Task: Gather up every line from the entries below that uses the word "Require".

(Stored data)
**********

(* ===== verification/ShardKV.v ===== *)
(** * The sharded key-value server (src/src/shardkv/server.go, common.go)

    The handlers have empty bodies in this repository; the clerk is in
    ShardClient.v. *)

From stdpp Require Import base list numbers gmap strings.
From Stdlib Require Import Lia.
From S2P Require Import Prelude Labrpc RaftLog Persister RaftCore Services.

Module ShardKV.

Definition OK : string := "OK".
Definition ErrNoKey : string := "ErrNoKey".
Definition ErrWrongGroup : string := "ErrWrongGroup".
Definition ErrWrongLeader : string := "ErrWrongLeader".

Record PutAppendArgs : Type := mkPutAppendArgs { paKey : string; paValue : string; paOp : string }.
Record PutAppendReply : Type := mkPutAppendReply { paErr : string }.
Record GetArgs : Type := mkGetArgs { gaKey : string }.
Record GetReply : Type := mkGetReply { grErr : string; grValue : string }.

(** [ctrlers] are the ends to the controllers, by name. *)
Record Server : Type := mkServer {
  kv_me : Z;
  kv_rf : Raft;
  kv_gid : Z;
  kv_ctrlers : list string;
  kv_maxraftstate : Z;
}.

Definition Get (args : GetArgs) (reply : GetReply) (kv : Server) : Server * GetReply := (kv, reply).

Definition PutAppend (args : PutAppendArgs) (reply : PutAppendReply) (kv : Server)
    : Server * PutAppendReply := (kv, reply).

Definition Kill (kv : Server) : Server :=
  mkServer (kv_me kv) (RaftCore.Kill (kv_rf kv)) (kv_gid kv) (kv_ctrlers kv) (kv_maxraftstate kv).

Definition StartServer {codec : RaftCodec} (n me : Z) (ps : Persister) (maxraftstate gid : Z)
    (ctrlers : list string) (c : Clock) : outcome Server :=
  rf ← Make n me ps c;
  mret (mkServer me rf gid ctrlers maxraftstate).

(** A server of the group [gid], with its ends to the controllers. *)
#[global] Instance replicated (codec : RaftCodec) (gid : Z) (ctrlers : list string) : Replicated codec Server := {|
  rf_of := kv_rf;
  kill_ := Kill;
  start_ n me ps m c := StartServer n me ps m gid ctrlers c;
|}.

#[global] Instance replicated_laws (codec : RaftCodec) gid ctrlers : ReplicatedLaws (replicated codec gid ctrlers).
Proof.
  split; [|done]. intros n me ps m c. unfold start_, replicated, StartServer. by destruct (Make n me ps c).
Qed.

End ShardKV.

**********

Response to the task:
From stdpp Require Import base list numbers gmap strings.
From Stdlib Require Import Lia.
From S2P Require Import Prelude Labrpc RaftLog Persister RaftCore Services.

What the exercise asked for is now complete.